By David Shaman, Writer
In April 2009, the G-20 pumped funds into key international financial institutions (IFI) such as the IMF and Bank to mitigate damaging effects of the global economic downturn on the most vulnerable developing countries. Estimates from international organizations, including the Bank, indicated the crisis was returning tens of millions of people back into abject poverty. The G-20’s decision and the impact of the crisis have heightened pressure on the Bank, both from a political and a humanitarian level to achieve results. It has also provided a new opportunity for critics of the Bank to call for reforms.
For years, developing countries have wanted more say in Bank decisions. External watchdog groups have urged the Bank to reform its internal governance and information disclosure policies. One outcome of the global economic crisis has been to successfully pressure the Bank into implementing internal reviews for both areas. The results have been mixed.
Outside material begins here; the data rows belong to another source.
Arguments spotify_entry {W} spotify_adapter h artist track w.
Arguments lastfm_entry {W} h artist track w.
Arguments discogs_entry {W} h artist track w.
Arguments build_providers {W} host spotify_adapter flags inst.
Arguments main_from_options {W} host spotify_adapter flags inst args st.

(** Whether the chain holds the entries of each family. *)
Definition spotify_on {W} (flags : provider_flags) (inst : installation W) : bool :=
  negb (no_spotify flags)
  && match new_spotify inst with Ret _ => true | Exc _ => false end.

Definition lastfm_on {W} (flags : provider_flags) (inst : installation W) : bool :=
  negb (no_lastfm flags)
  && match pylast inst with Some _ => true | None => false end
  && negb (String.eqb (LASTFM_API_KEY inst) "")
  && negb (String.eqb (LASTFM_API_SECRET inst) "").

Definition discogs_on {W} (flags : provider_flags) (inst : installation W) : bool :=
  negb (no_discogs flags)
  && match discogs_package inst with Some _ => true | None => false end
  && negb (String.eqb (DISCOGS_USER_TOKEN inst) "").

Definition wikipedia_on {W} (flags : provider_flags) (inst : installation W) : bool :=
  negb (no_wikipedia flags) && wikipedia_packages inst.

(** ** The desktop front end: reading the output of the script *)

Module PyStr.

(** [s.split(sep)] for a non-empty [sep]: the pieces between the
    occurrences of [sep], found from left to right without overlap.  [skip]
    counts the characters of a found occurrence still to pass. *)
Fixpoint split_from (sep : string) (skip : nat) (piece s : string)
  : list string :=
  match s with
  | EmptyString => [piece]
  | String c s' =>
      match skip with
      | S skip' => split_from sep skip' piece s'
      | O =>
          if prefix sep s
          then piece :: split_from sep (String.length sep - 1) EmptyString s'
          else split_from sep 0 (piece ++ String c EmptyString)%string s'
      end
  end.

Definition split (s sep : string) : list string :=
  split_from sep 0 EmptyString s.

End PyStr.

Module GUI.

(** What the reading thread schedules on the interface with [self.after]. *)
Inductive ui_call : Type :=
| ConfigureProgress (text text_color : string)   (* lbl_progress.configure *)
| AppendSummary (text : string)                  (* append_summary *)
| ProcessingFinished.                            (* processing_finished *)


(** The command [run_tagger] starts. *)
Definition command (executable selected_path : string) (chk_subdirs : bool)
  : list string :=
  ([executable; "mutagen-tagger.py"; "-p"; selected_path]
   ++ (if negb chk_subdirs then ["--no-recurse"] else []))%list.

(** The body of the loop of [run_tagger] on one line read from the pipe. *)
Definition handle_line (line : string) : outcome (list ui_call) :=
  let line := Py.strip line in
  if String.eqb line "" then Ret []
  else if prefix "INFO: Found:" line then
    match nth_error (PyStr.split line "INFO: Found: ") 1 with
    | Some filepath =>
        let filename := os_path_basename filepath in
        Ret [ConfigureProgress ("Procesando: " ++ filename) "yellow";
             AppendSummary line]
    | None => Exc IndexError
    end
  else Ret [AppendSummary line].

(** The loop over the lines read until the end of the output: the calls
    scheduled so far, and the exception that ended the thread if any. *)
Fixpoint read_lines (lines : list string) : list ui_call * outcome unit :=
  match lines with
  | [] => ([], Ret tt)
  | line :: rest =>
      match handle_line line with
      | Ret calls =>
          let (more, o) := read_lines rest in ((calls ++ more)%list, o)
      | Exc e => ([], Exc e)
      end
  end.

(** [run_tagger] once the process is started. *)
Definition run_tagger (lines : list string) : list ui_call * outcome unit :=
  match read_lines lines with
  | (calls, Ret _) => ((calls ++ [ProcessingFinished])%list, Ret tt)
  | (calls, Exc e) => (calls, Exc e)
  end.

Definition summaries (calls : list ui_call) : list string :=
  flat_map (fun c => match c with AppendSummary t => [t] | _ => [] end) calls.

Definition progress (calls : list ui_call) : list string :=
  flat_map (fun c => match c with ConfigureProgress t _ => [t] | _ => [] end)
           calls.

End GUI.


(** ** Further scripted data *)

Module Stored.

(** A file with artist, title and comment, and the tags read from it once
    the genre "Rock" was stored in it. *)
Definition before : audiofile :=
  mkAudio [("artist", ["Queen"]); ("title", ["Bijou"]); ("comment", ["live"])].

Definition library (file_path : string) : option audiofile :=
  if String.eqb file_path "/music/s.flac" || String.eqb file_path "/music/s.mp3"
  then Some (audiofile_set before "genre" "Rock")
  else None.

Definition host : Host Mock.world :=
  mkHost Mock.decimal
         (fun _ => Ret tt)
         (fun secs w =>
            (Ret tt, Mock.mkWorld (Mock.pending w) (Mock.slept w + secs)))
         (fun _ w => (Ret [], w))
         (fun _ w => (Ret (mkResponse 404 ""), w))
         (fun _ => Ret None)
         (fun file_path w => (Ret (library file_path), w))
         (fun _ _ w => (Ret tt, w))
         (fun p => p)
         (fun _ => None)
         (fun _ _ w => (Ret tt, w)).

(** No credentials and no optional package. *)
Definition bare : installation Mock.world :=
  mkInstallation (Exc (OtherException "no client id")) None "" "" None "" false.

(** Credentials for the social-tagging network only. *)
Definition lastfm_only : installation Mock.world :=
  mkInstallation (Exc (OtherException "no client id"))
                 (Some (fun _ _ => mkLastfm (fun _ _ w => (Ret ["rock"], w))))
                 "key" "secret" None "" true.

Definition no_catalog (sp : spotify_client Mock.world) (artist track : string)
    (w : Mock.world) : outcome (option string) * Mock.world :=
  (Ret None, w).

End Stored.

(* ================================================================== *)
(** * Properties *)
(* ================================================================== *)

(** ** The trace *)

Lemma invocations_app (t1 t2 : list event) :
  invocations (t1 ++ t2) = (invocations t1 ++ invocations t2)%list.
Proof. unfold invocations. apply flat_map_app. Qed.

Lemma sleeps_app (t1 t2 : list event) :
  sleeps (t1 ++ t2) = (sleeps t1 ++ sleeps t2)%list.
Proof. unfold sleeps. apply flat_map_app. Qed.

Lemma searches_app (t1 t2 : list event) :
  searches (t1 ++ t2) = (searches t1 ++ searches t2)%list.
Proof. unfold searches. apply flat_map_app. Qed.

Lemma written_files_app (t1 t2 : list event) :
  written_files (t1 ++ t2) = (written_files t1 ++ written_files t2)%list.
Proof. unfold written_files. apply flat_map_app. Qed.

Lemma ext_trace {W A} (ev : event) (f : W -> outcome A * W) st o st1 :
  ext ev f st = (o, st1) -> trace st1 = (trace st ++ [ev])%list.
Proof.
  unfold ext. destruct (f (world st)) as [o' w']. intros H.
  inversion H; subst. reflexivity.
Qed.
Lemma measure_states_records (st : state) (qubits : list (option Qubit))
  (g : SecureRandom.t) :
  let st' := snd (fst (measure_states st qubits g)) in
  key_length st' = key_length st /\
  num_qubits st' = num_qubits st /\
  alice_bits st' = alice_bits st /\
  alice_bases st' = alice_bases st /\
  announced_sets st' = announced_sets st /\
  length (bob_results st') = length qubits /\
  length (bob_bases st') = length qubits /\
  forall i q, nth_error qubits i = Some q ->
    (q = None ->
       nth_error (bob_results st') i = Some None /\
       nth_error (bob_bases st') i = Some None) /\
    (q <> None -> exists r b,
       nth_error (bob_results st') i = Some (Some r) /\
       nth_error (bob_bases st') i = Some (Some b)).
Proof.
  unfold measure_states.
  destruct (measure_loop_records qubits [] [] g) as (rs & bs & Hr & Hb & Hlr & Hlb & Hi).
  destruct (measure_loop qubits [] [] g) as [[results bases'] g'].
  simpl in Hr, Hb. subst results bases'. simpl.
  do 7 (split; [reflexivity || assumption |]).
  exact Hi.
Qed.

Lemma run_well_formed (st : state) (g g1 : SecureRandom.t)
  (delivered : list (option Qubit)) :
  length delivered = Z.to_nat (num_qubits st) ->
  well_formed
    (snd (fst (measure_states (snd (fst (prepare_states st g))) delivered g1))).
Proof.
  intros Hlen.
  destruct (prepare_states_rows st g) as (rows & Hok & Hrows & _ & Hb & _ & Hs).
  pose proof (measure_states_records (snd (fst (prepare_states st g))) delivered g1)
    as (_ & Hn & Hbits & _ & Hsets & Hlr & Hlb & _).
  assert (Hnum : num_qubits (snd (fst (prepare_states st g))) = num_qubits st).
  { unfold prepare_states.
    destruct (prepare_loop _ _ _) as [acc g']. reflexivity. }
  unfold well_formed. rewrite Hn, Hbits, Hsets, Hlr, Hlb, Hnum, Hb, Hs, !length_map.
  repeat split; try assumption.
  apply Forall_map. apply (Forall_impl _ (P := row_ok)); [| exact Hok].
  intros [[[q bit] basis] set] (sent & partner & [-> | ->] & H1 & H2 & _);
    simpl; auto.
Qed.

(** C1. In a SARG04 run ([prepare_states], one delivered carrier or loss
    per prepared qubit, [measure_states]) [sift_keys] returns, in index
    order, exactly the indices at which Bob recorded a basis and a result
    and his measured state is orthogonal to exactly one member of the
    announced pair; at such an index Bob's sifted bit is the bit encoded by
    the other member and Alice's sifted bit is [alice_bits[i]]. *)
Theorem sift_keys_keeps_conclusive (st : state) (g g1 : SecureRandom.t)
  (delivered : list (option Qubit)) :
  length delivered = Z.to_nat (num_qubits st) ->
  let st2 := snd (fst (measure_states (snd (fst (prepare_states st g))) delivered g1)) in
  let kept := filter (conclusive st2) (range (Z.to_nat (num_qubits st2))) in
  sift_keys st2 =
    Ok (map (fun i => nth i (alice_bits st2) 0) kept,
        map (encoded_by_other_member st2) kept) /\
  (forall i bob_basis bob_result set,
     (i < Z.to_nat (num_qubits st2))%nat ->
     received st2 i = Some (bob_basis, bob_result) ->
     nth_error (announced_sets st2) i = Some set ->
     (In i kept <->
      orthogonal_to_exactly_one (measured_state bob_basis bob_result) set = true)) /\
  (forall i, In i kept ->
     exists bob_basis bob_result set,
       received st2 i = Some (bob_basis, bob_result) /\
       nth_error (announced_sets st2) i = Some set /\
       _get_bit_from_state (other_member (measured_state bob_basis bob_result) set)
       = Ok (encoded_by_other_member st2 i)).
Proof.
  intros Hlen st2 kept.
  assert (Hwf : well_formed st2) by (apply run_well_formed; assumption).
  split; [| split].
  - unfold sift_keys. apply sift_loop_conclusive; [assumption | lia].
  - intros i bob_basis bob_result set Hi Hrec Hset.
    unfold kept. rewrite filter_In. unfold conclusive. rewrite Hrec, Hset.
    unfold range. rewrite in_seq. intuition lia.
  - intros i Hin. unfold kept in Hin. apply filter_In in Hin.
    destruct Hin as [_ Hc]. unfold conclusive in Hc.
    unfold encoded_by_other_member.
    destruct (received st2 i) as [[bob_basis bob_result] |]; [| discriminate].
    destruct (nth_error (announced_sets st2) i) as [[s1 s2] |] eqn:Es; [| discriminate].
    exists bob_basis, bob_result, (s1, s2). repeat split.
    destruct Hwf as (_ & _ & _ & _ & Hvalid).
    destruct (proj1 (Forall_forall _ _) Hvalid _ (nth_error_In _ _ Es)) as [H1 H2].
    apply state_strings_cases in H1, H2. simpl in H1, H2.
    destruct H1 as [-> | [-> | [-> | ->]]], H2 as [-> | [-> | [-> | ->]]],
      (measured_state_cases bob_basis bob_result) as [E | [E | [E | E]]];
      rewrite E in *; try reflexivity; discriminate Hc.
Qed.

End Measurement.

Lemma sift_keys_keeps_conclusive_witness :
  length sample_delivery = Z.to_nat (num_qubits (init 1)) /\
  sift_keys
    (snd (fst (measure_states (ops := tape_qubits)
                 (snd (fst (prepare_states (ops := tape_qubits) (init 1) counting_tape)))
                 sample_delivery sample_measurement)))
  = Ok ([0; 1; 1], [0; 1; 1]).
Proof.
  split; [reflexivity |].
  exact (proj1 (sift_keys_keeps_conclusive (ops := tape_qubits)
                  (init 1) counting_tape sample_measurement sample_delivery eq_refl)).
Defined.

End SARG04_Facts.

(** ** The entanglement protocols: measurement *)

Module Entangled_Facts.

Local Open Scope list_scope.
Local Open Scope Z_scope.

Lemma getitem_in_range {A : Type} (l : list A) (i : Z) :
  0 <= i < Z.of_nat (length l) -> exists a, getitem l i = Ok a.
Proof.
  intros Hi. unfold getitem.
  destruct (Z.ltb_spec i 0) as [Hneg | _]; [lia |].
  destruct (Z.leb_spec 0 i) as [_ | Hneg]; [| lia].
  destruct (Z.ltb_spec i (Z.of_nat (length l))) as [_ | Hge]; [| lia].
  simpl.
  destruct (nth_error l (Z.to_nat i)) as [a |] eqn:E; [eauto |].
  apply nth_error_None in E. lia.
Qed.

Lemma at_index_in_range {A : Type} (l : list A) (i : nat) (d : A) :
  (i < length l)%nat -> at_index l i = Ok (nth i l d).
Proof.
  intros Hi. apply at_index_nth_error. apply nth_error_nth'. assumption.
Qed.

Lemma draw_settings_spec (n : nat) :
  forall g : SecureRandom.t,
    length (fst (draw_settings n g)) = n /\
    Forall (fun x => 0 <= x < 3) (fst (draw_settings n g)).
Proof.
  induction n as [| n IH]; intros g; simpl.
  - split; [reflexivity | constructor].
  - unfold SecureRandom.secure_randint, SecureRandom.randbelow, SecureRandom.next.
    simpl.
    destruct (IH (SecureRandom.mk (SecureRandom.entropy g) (S (SecureRandom.cursor g))))
      as [Hlen Hall].
    destruct (draw_settings n _) as [rest g2]. simpl in *.
    split; [congruence |].
    constructor; [| assumption].
    pose proof (Z.mod_pos_bound (SecureRandom.entropy g (SecureRandom.cursor g)) 3).
    lia.
Qed.

Section Measurement.

Context {ops : EntangledOps}.
Variable channel : QuantumChannel.

(** An iteration of the loop either raises or appends one result per
    party; a pair whose loss draw falls below [channel.loss] gets the
    sentinel on both sides. *)
Lemma measure_one_shape (st : bell_run) (i : nat) (a b a' b' : list Z)
  (g g' : SecureRandom.t) :
  measure_one channel st i (a, b, g) = Ok (a', b', g') ->
  exists ra rb,
    a' = a ++ [ra] /\ b' = b ++ [rb] /\
    (Qlt_bool (fst (SecureRandom.secure_random g)) (loss channel) = true ->
     ra = -1 /\ rb = -1).
Proof.
  unfold measure_one.
  destruct (SecureRandom.secure_random g) as [u g1]. simpl.
  destruct (Qlt_bool u (loss channel)).
  - intros [= <- <- <-]. exists (-1), (-1). auto.
  - destruct (apply_noise channel (ghz 2) g1) as [bell_pair g2].
    destruct (at_index (alice_settings st) i) as [a_idx | e]; [| discriminate].
    cbn [bind].
    destruct (getitem (alice_angles st) a_idx) as [angle_a | e]; [| discriminate].
    cbn [bind].
    destruct (measure (rotate bell_pair angle_a) 0 g2) as [[res_a collapsed] g3].
    destruct collapsed as [collapsed |].
    + destruct (at_index (bob_settings st) i) as [b_idx | e]; [| discriminate].
      cbn [bind].
      destruct (getitem (bob_angles st) b_idx) as [angle_b | e]; [| discriminate].
      cbn [bind].
      destruct (measure (rotate collapsed angle_b) 0 g3) as [[res_b rest] g4].
      intros [= <- <- <-]. exists res_a, res_b.
      repeat split; discriminate.
    + intros [= <- <- <-]. exists res_a, (-1).
      repeat split; discriminate.
Qed.

Lemma measure_one_returns (st : bell_run) (i : nat) (a b : list Z) (g : SecureRandom.t) :
  (i < length (alice_settings st))%nat ->
  (i < length (bob_settings st))%nat ->
  Forall (fun x => 0 <= x < 3) (alice_settings st) ->
  Forall (fun x => 0 <= x < 3) (bob_settings st) ->
  length (alice_angles st) = 3%nat ->
  length (bob_angles st) = 3%nat ->
  exists out, measure_one channel st i (a, b, g) = Ok out.
Proof.
  intros Hia Hib Hsa Hsb Haa Hab.
  unfold measure_one.
  destruct (SecureRandom.secure_random g) as [u g1].
  destruct (Qlt_bool u (loss channel)); [eauto |].
  destruct (apply_noise channel (ghz 2) g1) as [bell_pair g2].
  rewrite (at_index_in_range _ _ 0 Hia). cbn [bind].
  destruct (getitem_in_range (alice_angles st) (nth i (alice_settings st) 0))
    as [angle_a ->].
  { rewrite Haa.
    pose proof (proj1 (Forall_forall _ _) Hsa _ (nth_In _ 0 Hia)). simpl in *. lia. }
  cbn [bind].
  destruct (measure (rotate bell_pair angle_a) 0 g2) as [[res_a collapsed] g3].
  destruct collapsed as [collapsed |]; [| eauto].
  rewrite (at_index_in_range _ _ 0 Hib). cbn [bind].
  destruct (getitem_in_range (bob_angles st) (nth i (bob_settings st) 0))
    as [angle_b ->].
  { rewrite Hab.
    pose proof (proj1 (Forall_forall _ _) Hsb _ (nth_In _ 0 Hib)). simpl in *. lia. }
  cbn [bind].
  destruct (measure (rotate collapsed angle_b) 0 g3) as [[res_b rest] g4].
  eauto.
Qed.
In July 2010, the Bank implemented a new “Access to Information” disclosure policy. The new policy was formed after significant consultation with civil society actors and key external players have praised the result. Most notably, the Bank has shifted from a “positive” list to a “negative” list: There is a presumption of publicly disclosing a document unless it is classified as an “exception” instead of listing document types that can be disclosed and nothing else. Another important advance is the ability of external stakeholders to appeal for disclosure after a document has been classified for non-disclosure.
Nevertheless, watchdog groups believe there are gaps in the new policy. Draft documents are considered “deliberative” and as such can be considered an exception for disclosure. Moreover, member governments and Bank contractors can veto the disclosure of documents, there are limitations on the appeals process and access to documents from Board of Executive Directors remains largely unavailable or available only after many years. On balance, many observers view the new policy is seen as a step forward for the Bank in terms of its transparency – and one that should be acknowledged – but also as a journey yet to be completed.
In late 2008, the Bank launched a commission to examine internal governance reforms. The commission, chaired by former Mexican president Ernesto Zedillo, made its recommendation in October 2009. The commission offered a number of suggestions, but the Bank’s enthusiasm to embrace them can be best characterized as lukewarm. (One notable exception is, in light of the global economic crisis, the commission supported strengthening the Bank’s resource base and the institution has moved aggressively to secure its first major capital increase in two decades.)
The Bank did move to give more voice and vote power to developing countries this past spring (a commission recommendation), but the change was incremental and the 50-50 split sought by many development think tanks and NGOs remains years away. Interestingly, the Bretton Woods Project, a UK-based NGO, said its analysis indicated voting power for low-income countries may have even declined. The concept of a transparent and merit-based selection for the next Bank president – and possibly a non-American – has stagnated for the time being. It could be DOA given reluctance within some U.S. circles, but only a succession process may actually provide the true impetus for whether this informal policy will change.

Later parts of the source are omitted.